» PROBLEM
Word for word, restate the entries below from their first line through the line that contains "dr_supplied_ts_ms := pre_supplied_ts_ms".

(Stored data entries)
Definition draft_receipt (pre : Pre) (resp : SignResponse) (seq : string) (sig : HlSignature) : DecisionReceipt :=
  let '(decision, reason_code) :=
    match s_error resp with None => ("allow", "ok") | Some code => ("deny", code) end in
  {| dr_v := "1"; dr_decision := decision; dr_reason_code := reason_code;
     dr_customer_id := pre_customer_id pre; dr_action := pre_action pre; dr_request_hash := pre_request_hash pre;
     dr_intent_sig_hash := pre_intent_sig_hash pre; dr_policy_hash := default "" (s_policy_hash resp);
     dr_supplied_ts_ms := pre_supplied_ts_ms pre; dr_boot_id := hex_encode boot_id; dr_seq := seq;
     dr_signature := sig |}.

(** The section under the counter lock: number, sign, then commit.  A customer's
    first call inserts a zero that stays even if signing fails. *)
Definition issue_locked (pk : string) (pre : Pre) (resp : SignResponse) (seqs : gmap string Z)
    : option DecisionReceipt * gmap string Z :=
  let seqs := match seqs !! pre_customer_id pre with
              | Some _ => seqs
              | None => <[pre_customer_id pre := 0]> seqs
              end in
  let candidate := default 0 (seqs !! pre_customer_id pre) in
  let seq := u64_to_string candidate in
  match sign_receipt pk (draft_receipt pre resp seq unsigned) with
  | Err _ => (None, seqs)
  | Ok sig =>
      (Some (draft_receipt pre resp seq sig), <[pre_customer_id pre := (candidate + 1) mod 2 ^ 64]> seqs)
  end.

Definition issue_pre (pre : Pre) (resp : SignResponse) (st : ReceiptState) : option DecisionReceipt * ReceiptState :=
  if negb (is_receipted_action (pre_action pre)) then (None, st)
  else match rc_key st with
  | None => (None, st)
  | Some pk =>
      let '(r, seqs) := issue_locked pk pre resp (rc_seq st) in
      (r, {| rc_key := rc_key st; rc_seq := seqs |})
  end.

Definition with_receipt (r : DecisionReceipt) (resp : SignResponse) : SignResponse :=
  {| s_signature_base64 := s_signature_base64 resp; s_headers := s_headers resp;
     s_hl_signature := s_hl_signature resp; s_attested := s_attested resp;
     s_provision := s_provision resp; s_error := s_error resp; s_receipt := Some r;
     s_policy_hash := s_policy_hash resp; s_plaintext_sha256 := s_plaintext_sha256 resp;
     s_plaintext_len := s_plaintext_len resp; s_canonical_body := s_canonical_body resp;
     s_heartbeat := s_heartbeat resp; s_attestation_document_b64 := s_attestation_document_b64 resp |}.
Definition handle_provision_data_key (req : SignRequest) : prog (result SignResponse SignResponse) :=
  let? creds := need (r_aws_credentials req) in
  let? key_id := non_empty_field (r_key_id req) in
  let id := for_data_signing in
  provision creds key_id (encryption_context id "data-signing") (sealed_aad id "data-signing" KEY_VERSION)
    build_data_key_plaintext.

(** ** Dispatch *)

(** [receipt::attach]: the key is copied out, then the counter section runs. *)
Definition attach_prog (pre : Pre) (resp : SignResponse) : prog SignResponse :=
  if negb (is_receipted_action (pre_action pre)) then Ret resp
  else
    key ← perform ReceiptKey;
    match key with
    | None => Ret resp
    | Some pk =>
        r ← perform (IssueLocked pk pre resp);
        Ret (match r with Some receipt => with_receipt receipt resp | None => resp end)
    end.

(** The actions that need a resolved tenant. *)
Definition dispatch (req : SignRequest) (identity : ResolvedIdentity) : prog (result SignResponse SignResponse) :=
  match assoc (r_action req)
    [("sign_kucoin", handle_sign_kucoin); ("sign_binance", handle_sign_binance);
     ("sign_binance_request", handle_sign_binance_request); ("sign_bybit", handle_sign_bybit);
     ("sign_okx", handle_sign_okx);
     ("sign_hyperliquid_main_order", handle_sign_hyperliquid_main_order);
     ("sign_hyperliquid_main_cancel", handle_sign_hyperliquid_main_cancel);
     ("sign_hyperliquid_testnet_order", handle_sign_hyperliquid_testnet_order);
     ("sign_hyperliquid_testnet_cancel", handle_sign_hyperliquid_testnet_cancel);
     ("sign_asterdex", handle_sign_asterdex); ("sign_data", handle_sign_data);
     ("sign_x402_eip3009", handle_sign_x402_eip3009);
     ("sign_permit2_permit_single", handle_sign_permit2_permit_single);
     ("sign_binance_order", handle_sign_binance_order); ("sign_binance_cancel", handle_sign_binance_cancel);
     ("sign_okx_order", handle_sign_okx_order); ("sign_okx_cancel", handle_sign_okx_cancel);
     ("receipt_heartbeat", handle_receipt_heartbeat); ("verify_blob", handle_verify_blob)] with
  | Some handler => handler req identity
  | None => Ret bad_request
  end.
(* ===== verification/Enclave.v ===== *)
(** * The enclave as a whole

    The handlers of handler.rs proved against the stores they share, for every
    interleaving of concurrent requests: what must hold whenever a signing
    request is answered without an error. *)

From Stdlib Require Import QArith.
From S2P Require Import Prelude RustStr Crates Decimal Proto DateTime Venue Jcs Evm Ledger Registry Intent.
From S2P Require Import PolicyGate Caps Generic Asterdex Allowance Stores DekCache Limiter Eip712 Receipt.
From S2P Require Import Program Handler.

Open Scope string_scope.
Open Scope list_scope.
Open Scope Z_scope.

(** ** Refusals *)

(** A response with an error code. *)
Definition refused (resp : SignResponse) : Prop := is_Some (s_error resp).

(** Every error of this check is a refusal. *)
Class Refuses {A} (r : result SignResponse A) : Prop := refuses : forall resp, r = Err resp -> refused resp.

Lemma refused_err code : refused (resp_err code).
Proof. by eexists. Qed.
Lemma refused_deny h code : refused (deny_under h code).
Proof. by eexists. Qed.
Lemma refused_hash h resp : refused resp -> refused (with_policy_hash h resp).
Proof. by destruct resp. Qed.

Create HintDb refuse.
#[export] Hint Resolve refused_err refused_deny refused_hash : refuse.

#[export] Instance refuses_ok {A} (a : A) : Refuses (Ok a).
Proof. by intros resp. Qed.
#[export] Instance refuses_resp {A} code : Refuses (A := A) (Err (resp_err code)).
Proof. intros resp [= <-]. auto with refuse. Qed.
#[export] Instance refuses_deny_under {A} h code : Refuses (A := A) (Err (deny_under h code)).
Proof. intros resp [= <-]. auto with refuse. Qed.
#[export] Instance refuses_ok_or_resp {A} (o : option A) code : Refuses (ok_or o (resp_err code)).
Proof. destruct o; apply _. Qed.
#[export] Instance refuses_ok_or_deny {A} (o : option A) h code : Refuses (ok_or o (deny_under h code)).
Proof. destruct o; apply _. Qed.
#[export] Instance refuses_bind {A B} (r : result SignResponse A) (f : A -> result SignResponse B) :
  Refuses r -> (forall a, Refuses (f a)) -> Refuses (r ≫= f).
Proof. intros Hr Hf resp. destruct r as [a|e]; [apply Hf|]. intros [= <-]. by apply Hr. Qed.
#[export] Instance refuses_if {A} (b : bool) (r s : result SignResponse A) : Refuses r -> Refuses s -> Refuses (if b then r else s).
Proof. by destruct b. Qed.
#[export] Instance refuses_map_hash {A} (r : result SignResponse A) h : Refuses r -> Refuses (map_err (with_policy_hash h) r).
Proof. intros Hr resp. destruct r as [a|e]; [done|]. intros [= <-]. apply refused_hash. by apply Hr. Qed.
#[export] Instance refuses_map_resp {E A} (r : result E A) (f : E -> string) : Refuses (map_err (fun e => resp_err (f e)) r).
Proof. intros resp. destruct r as [a|e]; [done|]. intros [= <-]. auto with refuse. Qed.
#[export] Instance refuses_map_deny {E A} (r : result E A) h code : Refuses (map_err (fun _ => deny_under h code) r).
Proof. intros resp. destruct r as [a|e]; [done|]. intros [= <-]. auto with refuse. Qed.

(** Case analysis down to [Ok] and [Err (resp_err _)]. *)
Ltac refuses_cases :=
  intros; unfold deny, require, bad_request, need in *;
  repeat first [apply _ | apply refuses_bind; [|intro] | apply refuses_if | case_match; simplify_eq/=; try done].
(* ===== verification/Provision.v ===== *)
(** * Provisioned keys (handler.rs, [handle_provision_agent_key])

    A key minted in the enclave leaves it only sealed.  The theorem follows the
    envelope: whoever presents it later, it opens for the tenant and venue it
    was minted for and for nobody else, to the policy and key it was minted
    with. *)

From S2P Require Import Prelude RustStr Crates Proto Registry PolicyGate Stores DekCache Limiter Eip712 Receipt.
From S2P Require Import Program Handler Enclave.

Open Scope string_scope.
Open Scope list_scope.
Open Scope Z_scope.

(** [serde_json]: an envelope printed is the envelope read back. *)
Class EnvelopeLaws `{BlobSerde, HandlerSerde} := {
  envelope_roundtrip env blob : envelope_to_vec env = Some blob ->
    envelope_of_slice blob = Some env /\
    exists v, json_of_slice blob = Some v /\ (jget "version" v ≫= as_u64) = Some (env_version env)
}.

(** KMS: a wrapped key is released only under the encryption context it was
    wrapped with, and is then the key that was wrapped. *)
Class KmsLaws `{Kms} := {
  kms_unwraps now creds key_id dek ctx w ctx' dek' :
    kms_wrap now creds key_id dek ctx = Ok w -> kms_released w ctx' dek' -> dek' = dek /\ ctx' = ctx
}.

Section Provision.
Context `{Crates, RegistryEnv, ReceiptEnv, Kms, PolicyEnv, BlobSerde, HandlerSerde, Msgpack, !SizeLaws}.
Context `{!AeadLaws, !EnvelopeLaws, !KmsLaws}.
Context (limiter : RateLimiter).

(** The blob is an envelope around one wrapped key [w].  It opens to [plaintext]
    for this tenant and venue once KMS releases [w] to them, and to nothing else
    and for nobody else, short of one event: for that identity the DEK cache
    held, under the cache key of this very [w], a DEK that KMS had released for
    another wrapped key (a SHA-256 collision between the two), and AES-GCM
    accepted the envelope under that DEK and that identity's additional data. *)
Definition sealed_for (e customer venue plaintext : string) : Prop :=
  exists now creds key_id dek w id0 blob env,
    id_customer_id id0 = customer /\ kms_wrap now creds key_id dek (encryption_context id0 venue) = Ok w /\
    b64_decode e = Some blob /\ parse_envelope blob = Ok env /\ b64_decode (env_wrapped_dek env) = Some w /\
    (forall req identity, r_ciphertext_blob_base64 req = Some e -> id_customer_id identity = customer ->
       kms_released w (encryption_context identity venue) dek -> opened req identity venue plaintext) /\
    (forall req identity venue' pt, r_ciphertext_blob_base64 req = Some e -> opened req identity venue' pt ->
       (id_customer_id identity = customer /\ venue' = venue /\ pt = plaintext) \/
       exists dek', cache_key_clash w (encryption_context identity venue') dek' /\
         decrypt_with_dek dek' env (sealed_aad identity venue' KEY_VERSION) = Ok pt).

Lemma context_inj id v id' v' :
  encryption_context id v = encryption_context id' v' -> id_customer_id id = id_customer_id id' /\ v = v'.
Proof.
  unfold encryption_context. intros He. split.
  - apply (f_equal (.!! "customer_id")) in He. cbn beta in He. by simplify_map_eq.
  - apply (f_equal (.!! "venue_id")) in He. cbn beta in He. by simplify_map_eq.
Qed.

Lemma aad_customer id id' venue k :
  id_customer_id id = id_customer_id id' -> sealed_aad id venue k = sealed_aad id' venue k.
Proof. intros He. unfold sealed_aad. by rewrite He. Qed.

Lemma sealed_blob_opens id venue now creds key_id dek w pt nonce env blob :
  kms_wrap now creds key_id dek (encryption_context id venue) = Ok w -> String.length nonce = NONCE_LEN ->
  seal_with_dek dek w pt (sealed_aad id venue KEY_VERSION) nonce = Ok env -> envelope_to_vec env = Some blob ->
  sealed_for (b64_encode blob) (id_customer_id id) venue pt.
Proof.
  intros Hw Hn Hs Hb. destruct (seal_open_roundtrip _ _ _ _ _ _ Hn Hs) as (Hd & Hwd & Hv).
  destruct (envelope_roundtrip _ _ Hb) as (Hes & v & Hj & Hver). rewrite Hv in Hver.
  assert (is_envelope blob = true) as Hie by (unfold is_envelope; by rewrite Hj, Hver).
  assert (parse_envelope blob = Ok env) as Hpe by (unfold parse_envelope; rewrite Hes; cbn; by rewrite Hv).
  exists now, creds, key_id, dek, w, id, blob, env. do 2 (split; [done|]). split; [apply b64_decode_encode|]. do 2 (split; [done|]). split.
  - intros req identity He Hid Hr. exists (b64_encode blob), blob. split; [done|]. split; [apply b64_decode_encode|]. right.
    exists env, w, dek. rewrite (aad_customer identity id) by done. auto.
  - intros req identity venue' pt' He (b64 & raw & Hb64 & Hraw & Ho). rewrite He in Hb64. injection Hb64 as <-.
    rewrite b64_decode_encode in Hraw. injection Hraw as <-. destruct Ho as [[Hf _]|(env' & w' & dek' & Hp & Hw' & Hd' & Hk)].
    { by rewrite Hie in Hf. }
    rewrite Hpe in Hp. injection Hp as <-. rewrite Hwd in Hw'. injection Hw' as <-.
    destruct Hk as [Hk|Hk]; [left|right; by exists dek'].
    destruct (kms_unwraps _ _ _ _ _ _ _ _ Hw Hk) as [-> [Hc ->]%context_inj]. split; [done|]. split; [done|].
    rewrite (aad_customer identity id), Hd in Hd' by done. by injection Hd' as <-.
Qed.

(** What a minted key's response carries. *)
Definition minted (ctx_id : ResolvedIdentity) (venue : string) (plaintext_of : string -> string -> string)
    (resp : SignResponse) : Prop :=
  exists pk pubkey address e, secp_key_ok pk = true /\ attested_data_pubkey pk = Ok (pubkey, address) /\
    s_provision resp = Some {| pk_envelope_b64 := e; pk_pubkey_compressed := pubkey; pk_pubkey_address := address |} /\
    sealed_for e (id_customer_id ctx_id) venue (plaintext_of (hex_encode pk) address).

Lemma wp_provision creds key_id id venue plaintext_of :
  wp call_pre call_post
    (provision creds key_id (encryption_context id venue) (sealed_aad id venue KEY_VERSION) plaintext_of)
    (answered (minted id venue plaintext_of)).
Proof.
  unfold provision. apply wp_call; [done|]. intros pk Hpk. cbn [call_post] in Hpk.
  apply wp_check; [apply _|]. intros [pubkey address] Hpub%map_err_ok.
  apply wp_call; [done|]. intros dek Hdek. apply wp_call; [done|]. intros wrapped Hwrap.
  apply wp_check; [apply _|]. intros w Hw%map_err_ok. subst wrapped. destruct Hwrap as [now Hwrap].
  apply wp_call; [done|]. intros nonce Hnonce.
  apply wp_check; [apply _|]. intros env Henv%map_err_ok. apply wp_check; [apply _|]. intros blob Hblob%ok_or_inv.
  cbn [wp answered]. exists pk, pubkey, address, (b64_encode blob). do 3 (split; [done|]).
  by eapply sealed_blob_opens.
Qed.

Lemma non_empty_field_ok o s : non_empty_field o = Ok s -> o = Some s.
Proof.
  unfold non_empty_field, need. intros Hn. apply bind_ok_inv in Hn as (t & Ht%ok_or_inv & Hn).
  destruct (is_empty t); [done|]. by injection Hn as <-.
Qed.

Definition agent_key_minted (req : SignRequest) (resp : SignResponse) : Prop :=
  exists venue customer policy_raw policy,
    r_provision_venue req = Some venue /\ is_agent_key_venue venue = true /\
    r_provision_customer_id req = Some customer /\ is_safe_id customer = true /\
    r_provision_policy req = Some policy_raw /\ policy_of_str policy_raw = Some policy /\
    agent_policy_allowed policy customer venue = Ok () /\
    minted (for_provisioned_agent customer venue) venue (build_agent_key_plaintext policy_raw venue) resp.

Lemma wp_provision_agent req :
  wp call_pre call_post (handle_provision_agent_key req) (answered (agent_key_minted req)).
Proof.
  unfold handle_provision_agent_key.
  apply wp_check; [apply _|]. intros creds _.
  apply wp_check; [unfold non_empty_field, bad_request; apply _|]. intros key_id _.
  apply wp_check; [unfold non_empty_field, bad_request; apply _|]. intros venue Hvenue%non_empty_field_ok.
  apply wp_check; [unfold non_empty_field, bad_request; apply _|]. intros customer Hcust%non_empty_field_ok.
  apply wp_check; [unfold non_empty_field, bad_request; apply _|]. intros raw Hraw%non_empty_field_ok.
  apply wp_check; [apply _|]. intros [] Hav. destruct (is_agent_key_venue venue) eqn:Eav; [|done].
  apply wp_check; [apply _|]. intros [] Hsafe%guard_bad_ok.
  apply wp_check; [apply _|]. intros policy Hpol%ok_or_inv.
  apply wp_check; [unfold agent_policy_allowed; refuses_cases|]. intros [] Hallowed.
  eapply wp_mono; [apply wp_provision|]. intros [resp|resp] Hr; [|exact Hr]. cbn [answered] in *.
  exists venue, customer, raw, policy. auto 10.
Qed.

(** C20: In every interleaving, an agent key is minted only for a
    Hyperliquid venue and a safe tenant id, under a policy the floor allows; the
    envelope returned opens, once KMS releases the key wrapped in it, for exactly
    that tenant and venue, to exactly that policy and a fresh valid key whose
    address the response names.  It opens for no other tenant or venue and to no
    other plaintext, except where the DEK cache holds under this envelope's own
    cache key a DEK that KMS released for another wrapped key (a SHA-256
    collision) and AES-GCM accepts the envelope under that DEK. *)
Theorem provisioned_key_isolated ttl max cf req resp :
  reachable limiter ttl max cf -> (req, Ret resp) ∈ cf_threads cf ->
  r_action req = "provision_agent_key" -> s_error resp = None -> agent_key_minted req resp.
Proof.
  intros Hr Hin Ha Herr.
  eapply (interleaving_sound limiter handle call_pre call_post enclave_inv
    (fun req resp => r_action req = "provision_agent_key" -> s_error resp = None -> agent_key_minted req resp))
    in Hr as [_ Hq]; [by apply Hq|apply enclave_answers_ok| |apply boot_inv].
  intros req'. destruct (decide (r_action req' = "provision_agent_key")) as [Ha'|Hn].
  - unfold handle, bypass. rewrite Ha'. cbn [assoc].
    eapply wp_respond; [apply wp_provision_agent|auto|]. intros resp' [code Hc] _ Herr'. congruence.
  - eapply wp_mono; [apply (wp_handle req' (fun _ _ => True)); intros; by apply wp_dispatch|]. done.
Qed.

End Provision.
(** What the Rust side writes is what the C side reads: every secret in its own
    slot, nothing else and nothing changed. *)
Lemma secrets_delivered creds dek_b64 payload :
  build_stdin_secrets creds dek_b64 = Some payload -> all_deliverable creds dek_b64 ->
  kmstool_stdin_read_secrets payload = Ok {|
    ss_access_key_id := Some (access_key_id creds); ss_secret_access_key := Some (secret_access_key creds);
    ss_session_token := Some (session_token creds); ss_plaintext_b64 := dek_b64 |}.
Proof.
  unfold build_stdin_secrets. destruct (forallb secret_ok _) eqn:Hok; [|done]. intros <-%(inj Some) (HA & HS & HT & HD).
  cbn [app forallb] in Hok. rewrite !andb_true_iff in Hok. destruct Hok as (OA & OS & OT & OD).
  unfold kmstool_stdin_read_secrets. match goal with |- context [read_lines ?n _ _ _] => assert (exists f, n = S (S (S (S f)))) as [f Hf] by (eexists; reflexivity) end. rewrite Hf.
  erewrite read_lines_record; [|done..|lia]. erewrite read_lines_record; [|done..|lia].
  destruct dek_b64 as [dek|].
  - erewrite read_lines_record; [|done..|lia]. cbn [option_list forallb from_option] in *. apply andb_true_iff in OD as [OD _].
    rewrite <- (append_nil_r (record_line "PLAINTEXT_B64" dek)). erewrite read_lines_record; [|done..|lia]. by destruct f.
  - erewrite read_lines_record; [|done..|lia]. by destruct f.
Qed.

(** *** Any secrets at all

    A value may hold a NUL, and the reader then takes only what comes before it,
    or be too long, and be refused.  Whatever the values are, the last record is
    read as a record of its own. *)

Lemma fgets_split n s rest raw r : (0 < n)%nat -> fgets n (s +:+ String LF rest) = (raw, r) ->
  r = rest \/ exists s', r = s' +:+ String LF rest /\ (String.length s' < String.length s)%nat.
Proof.
  revert n raw r. induction s as [|c s IH]; intros [|n] raw r Hn; try lia; cbn [String.append fgets].
  - rewrite decide_True by done. intros [= <- <-]. by left.
  - case_decide; [intros [= <- <-]; right; exists s; split; [done|cbn; lia]|].
    destruct (fgets n (s +:+ String LF rest)) as [line r'] eqn:E. intros [= <- <-]. destruct n as [|n].
    + cbn in E. injection E as <- <-. right. exists s. split; [done|cbn; lia].
    + apply IH in E as [->|(s' & -> & Hs)]; [by left| |lia]. right. exists s'. split; [done|cbn; lia].
Qed.

Lemma read_lines_reaches s rest : forall fuel n out o,
  (String.length (s +:+ String LF rest) <= fuel)%nat -> read_lines fuel n (s +:+ String LF rest) out = Ok o ->
  exists fuel' n' out', (String.length rest <= fuel')%nat /\ read_lines fuel' n' rest out' = Ok o.
Proof.
  induction s as [s IH] using (induction_ltof1 _ String.length). unfold ltof in IH. intros fuel n out o Hf.
  destruct fuel as [|fuel]; [rewrite length_append in Hf; cbn in Hf; lia|]. cbn [read_lines].
  destruct (s +:+ String LF rest) as [|c t] eqn:E; [by destruct s|]. rewrite <- E in *. clear E c t.
  destruct (fgets _ _) as [raw r] eqn:Eg. destruct (_ <? _)%nat; [done|].
  destruct (read_line raw out) as [out'|]; [|done]. cbn [mbind result_bind]. intros Hr. rewrite length_append in Hf. cbn [String.length] in Hf.
  apply fgets_split in Eg as [->|(s' & -> & Hs)]; [| |lia].
  2: { eapply (IH s' Hs); [|exact Hr]. rewrite length_append. cbn [String.length]. lia. }
  exists fuel, (S n), out'. split; [lia|done].
Qed.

» TASK RESPONSE
Definition draft_receipt (pre : Pre) (resp : SignResponse) (seq : string) (sig : HlSignature) : DecisionReceipt :=
  let '(decision, reason_code) :=
    match s_error resp with None => ("allow", "ok") | Some code => ("deny", code) end in
  {| dr_v := "1"; dr_decision := decision; dr_reason_code := reason_code;
     dr_customer_id := pre_customer_id pre; dr_action := pre_action pre; dr_request_hash := pre_request_hash pre;
     dr_intent_sig_hash := pre_intent_sig_hash pre; dr_policy_hash := default "" (s_policy_hash resp);
     dr_supplied_ts_ms := pre_supplied_ts_ms pre; dr_boot_id := hex_encode boot_id; dr_seq := seq;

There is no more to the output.